ASSIGNED TASK:
Using the data below, copy every line that contains the word "Defined".

[Opening INFORMATION SUPPLIED section]

Lemma apply_fold_tracker prefix now (changes : list Change) r (n : Z) (errs : list string) :
  let '(r', _, _) := fold_left (apply_change prefix now) changes (r, n, errs) in
  site r' = site r /\
  site_versions (tracker r') = site_versions (tracker r) /\
  exists new, ledger (tracker r') = ledger (tracker r) ++ new /\ incl new changes.
Proof.
  revert r n errs. induction changes as [|c changes IH]; intros r n errs.
  - cbn. repeat split. exists []. split; [now rewrite app_nil_r | apply incl_nil_l].
  - cbn [fold_left].
    pose proof (apply_change_tracker prefix now r n errs c) as Hstep.
    destruct (apply_change prefix now (r, n, errs) c) as [[r1 n1] errs1].
    destruct Hstep as (Hs & Hw & Hl).
    specialize (IH r1 n1 errs1).
    destruct (fold_left _ changes (r1, n1, errs1)) as [[r' n'] errs'].
    destruct IH as (Hs' & Hw' & new & Hl' & Hincl).
    split; [congruence|]. split; [congruence|].
    destruct Hl as [Hl|Hl]; rewrite Hl in Hl'.
    + exists new. split; [exact Hl' | now apply incl_tl].
    + exists (c :: new). split.
      * now rewrite <- app_assoc in Hl'.
      * intros x [<-|Hx]; [now left | right; now apply Hincl].
Qed.




Lemma changes_since_current (t : ChangeTracker) (new : list Change) (w : gmap string Z) :
  get_changes_since (mkChangeTracker (tracker_site t) (ledger t ++ new) w)
    (get_current_version t) = new.
Proof.
  unfold get_changes_since, get_current_version. cbn [ledger].
  rewrite Nat2Z.id. apply drop_app_length.
Qed.


Lemma site_version_updated (t : ChangeTracker) (s : string) (v : Z) :
  get_site_version (update_site_version t s v) s = v.
Proof. unfold get_site_version, update_site_version. cbn. now rewrite lookup_insert_eq. Qed.


(** The parts of [exchange]. *)
Lemma exchange_parts (A B : SyncableRepository) (now : Models.datetime) :
  let x := exchange A B now in
  let to_send :=
    not_from (site B)
      (get_changes_since (tracker A) (get_site_version (tracker A) (site B))) in
  let from_remote :=
    not_from (site A)
      (get_changes_since (tracker B) (get_site_version (tracker B) (site A))) in
  x_changes_to_send x = to_send /\
  x_remote_changes x = from_remote /\
  x_local_version x = get_current_version (tracker A) /\
  x_remote_version x = get_current_version (tracker B) /\
  (x_local x, x_local_applied x, x_local_errors x) =
  apply_changes "Error applying remote change " now A from_remote /\
  (x_remote x, x_remote_applied x, x_remote_errors x) =
  apply_changes "Error applying local change " now B to_send.
Proof.
  cbv zeta. unfold exchange.
  destruct (apply_changes "Error applying remote change " _ _ _) as [[a1 n1] e1].
  destruct (apply_changes "Error applying local change " _ _ _) as [[b1 n2] e2].
  cbn. repeat split.
Qed.

(** The apply loops of [sync_with] write no watermark; each ledger grows
    by changes taken from the batch it was offered. *)
Lemma exchange_trackers (A B : SyncableRepository) (now : Models.datetime) :
  let x := exchange A B now in
  site (x_local x) = site A /\
  site (x_remote x) = site B /\
  site_versions (tracker (x_local x)) = site_versions (tracker A) /\
  site_versions (tracker (x_remote x)) = site_versions (tracker B) /\
  (exists new, ledger (tracker (x_local x)) = ledger (tracker A) ++ new /\
               incl new (x_remote_changes x)) /\
  (exists new, ledger (tracker (x_remote x)) = ledger (tracker B) ++ new /\
               incl new (x_changes_to_send x)).
Proof.
  cbv zeta.
  destruct (exchange_parts A B now) as (Hs & Hr & _ & _ & Hl & Hrem).
  rewrite Hs, Hr. unfold apply_changes in Hl, Hrem.
  pose proof (apply_fold_tracker "Error applying remote change " now
                (not_from (site A)
                   (get_changes_since (tracker B) (get_site_version (tracker B) (site A))))
                A 0 []) as HA.
  rewrite <- Hl in HA.
  pose proof (apply_fold_tracker "Error applying local change " now
                (not_from (site B)
                   (get_changes_since (tracker A) (get_site_version (tracker A) (site B))))
                B 0 []) as HB.
  rewrite <- Hrem in HB.
  destruct HA as (HA1 & HA2 & HA3). destruct HB as (HB1 & HB2 & HB3).
  repeat split; assumption.
Qed.






(** C4 (as amended). In [sync_with], the two apply loops write no
    watermark; after both have run, each side's watermark for the other
    site is set to the version its own ledger had when the batches were
    read, whatever the error lists hold. Every change that was in a
    ledger before the call is then at or below the watermark: what a
    later sync reads after the watermark are only the changes recorded
    during this call. A change whose application failed is reported in
    [errors] and is not offered again. *)
Theorem watermarks_advance_unconditionally (A B : SyncableRepository)
    (now : Models.datetime) :
  let x := exchange A B now in
  let s := sync_with A B now in
  let A' := snd (fst s) in
  let B' := snd s in
  site_versions (tracker (x_local x)) = site_versions (tracker A) /\
  site_versions (tracker (x_remote x)) = site_versions (tracker B) /\
  get_site_version (tracker A') (site B) = get_current_version (tracker A) /\
  get_site_version (tracker B') (site A) = get_current_version (tracker B) /\
  errors (fst (fst s)) =
  x_local_errors x ++ map (fun e => "Remote: " +:+ e) (x_remote_errors x) /\
  (exists new,
     ledger (tracker A') = ledger (tracker A) ++ new /\
     get_changes_since (tracker A') (get_site_version (tracker A') (site B)) = new /\
     incl new (x_remote_changes x)) /\
  (exists new,
     ledger (tracker B') = ledger (tracker B) ++ new /\
     get_changes_since (tracker B') (get_site_version (tracker B') (site A)) = new /\
     incl new (x_changes_to_send x)).
Proof.
  cbv zeta. unfold sync_with. cbn [fst snd tracker errors].
  destruct (exchange_trackers A B now)
    as (_ & _ & HwA & HwB & (newA & HlA & HinA) & (newB & HlB & HinB)).
  destruct (exchange_parts A B now) as (_ & _ & Hlv & Hrv & _ & _).
  rewrite !site_version_updated.
  split; [exact HwA|]. split; [exact HwB|]. split; [exact Hlv|]. split; [exact Hrv|].
  split; [reflexivity|]. split.
  - exists newA. split; [exact HlA|]. split; [|exact HinA].
    unfold get_changes_since, update_site_version. cbn [ledger]. rewrite HlA, Hlv.
    unfold get_current_version. rewrite Nat2Z.id. apply drop_app_length.
  - exists newB. split; [exact HlB|]. split; [|exact HinB].
    unfold get_changes_since, update_site_version. cbn [ledger]. rewrite HlB, Hrv.
    unfold get_current_version. rewrite Nat2Z.id. apply drop_app_length.
Qed.

(** C4, counterexample. Site 2 offers a change whose payload is not an
    entity; applying it at site 1 fails and is reported in the error
    list. The watermark site 2 keeps for site 1 is advanced to 1, the
    counter of that change, and the next [sync_with] offers nothing. *)
Lemma failed_change_is_not_retried : ~ failed_changes_are_retried.
Proof.
  intros H.
  apply (H (fresh_site "site-001") site_2_stray
           "2024-01-03T00:00:00" "2024-01-03T01:00:00").
  - vm_compute. discriminate.
  - vm_compute. reflexivity.
Qed.

End SyncFacts.

(** ** Instances of the general statements *)

Section Instances.

Import Conflict.

Lemma field_merge_keywise_witness :
  exists merged,
    resolved_data (resolve scenario_resolver scenario_conflict) = Some merged /\
    Py.lookup merged "name" = Some (Py.PStr "B") /\
    Py.lookup merged "status" = Some (Py.PStr "S1").
Proof.
  destruct (field_merge_keywise scenario_resolver scenario_conflict "name")
    as [(merged & Hres & _ & _ & _ & _ & Hname) _].
  destruct (field_merge_keywise scenario_resolver scenario_conflict "status")
    as [(merged' & Hres' & _ & _ & _ & _ & Hstatus) _].
  rewrite Hres in Hres'. inversion Hres'; subst merged'.
  exists merged. split; [exact Hres|]. split.
  - apply (Hname (Py.PStr "A") (Py.PStr "B")); try reflexivity; discriminate.
  - apply (Hstatus (Py.PStr "S1") (Py.PStr "S2")); try reflexivity; discriminate.
Defined.

End Instances.

(** * Further properties of the code *)

(** ** models.py and schema.py: validation, serialisation *)

Section LikeFacts.

Lemma like_prefix (p tail : string) : Text.like (p +:+ "%") (p +:+ tail) = true.
Proof.
  induction p as [|c p IH].
  - change ("" +:+ "%") with "%"%string. change ("" +:+ tail) with tail.
    induction tail as [|a tail IHt]; [reflexivity|].
    cbn [Text.like] in *. now rewrite IHt, orb_true_r.
  - change (String c p +:+ "%") with (String c (p +:+ "%")).
    change (String c p +:+ tail) with (String c (p +:+ tail)).
    destruct c as [b0 b1 b2 b3 b4 b5 b6 b7].
    destruct b0, b1, b2, b3, b4, b5, b6, b7;
      cbn [Text.like]; rewrite ?Ascii.eqb_refl;
      first [ rewrite IH; reflexivity
            | destruct (p +:+ tail); rewrite IH, ?orb_true_r; reflexivity ].
Qed.

Lemma prefix_split (p s : string) :
  String.prefix p s = true -> exists tail, s = p +:+ tail.
Proof.
  revert s. induction p as [|c p IH]; intros s H.
  - exists s. reflexivity.
  - destruct s as [|d s]; [discriminate|]. cbn in H.
    destruct (ascii_dec c d) as [->|]; [|discriminate].
    destruct (IH s H) as [tail ->]. exists tail. reflexivity.
Qed.

Lemma append_assoc' (a b c : string) : (a +:+ b) +:+ c = a +:+ (b +:+ c).
Proof.
  induction a as [|x a IH]; [reflexivity|].
  change (String x ((a +:+ b) +:+ c) = String x (a +:+ (b +:+ c))). now f_equal.
Qed.

End LikeFacts.

Section ModelsExtras.

Import Models Repository.

Lemma post_init_startswith (e : Entity) :
  post_init e = Ok e -> Text.startswith (id e) (type e +:+ "-") = true.
Proof.
  unfold post_init. intros H.
  destruct (is_empty (id e)); [discriminate|].
  destruct (is_empty (type e)); [discriminate|].
  destruct (is_empty (status e)); [discriminate|].
  destruct (Text.startswith (id e) (type e +:+ "-")); [reflexivity | discriminate].
Qed.

Lemma post_init_check_id (e : Entity) :
  post_init e = Ok e -> Schema.check_id (id e) (type e) = true.
Proof.
  intros H. apply post_init_startswith in H. unfold Text.startswith in H.
  apply prefix_split in H as [tail Hid]. unfold Schema.check_id. rewrite Hid.
  replace (type e +:+ "-%") with ((type e +:+ "-") +:+ "%")
    by exact (append_assoc' (type e) "-" "%").
  apply like_prefix.
Qed.

(** X1. The constructor's rule on ids is at least as strict as the
    table's: an entity that [__post_init__] accepts satisfies
    [CHECK (id LIKE type || '-%')], so the [INSERT] of [create] never
    fails on that constraint, in whatever store. *)
Theorem entity_passes_id_check (e : Entity) :
  post_init e = Ok e ->
  Schema.check_id (id e) (type e) = true /\
  forall db, insert_entity db e <> Raise (IntegrityError CHECK "id LIKE type || '-%'").
Proof.
  intros H. pose proof (post_init_check_id e H) as Hid. split; [exact Hid|].
  intros db. unfold insert_entity. rewrite Hid.
  destruct (negb (Schema.check_type _)); [discriminate|].
  destruct (negb (Schema.check_status _)); [discriminate|]. cbn [negb].
  destruct (entities db !! id e); discriminate.
Qed.

Lemma entity_passes_id_check_witness :
  Schema.check_id "feature-a" "feature" = true /\
  forall db, insert_entity db feature_a <>
             Raise (IntegrityError CHECK "id LIKE type || '-%'").
Proof. apply (entity_passes_id_check feature_a). reflexivity. Defined.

[Closing INFORMATION SUPPLIED section]

EXERCISE OUTPUT:
Defined.
Proof. apply (entity_passes_id_check feature_a). reflexivity. Defined.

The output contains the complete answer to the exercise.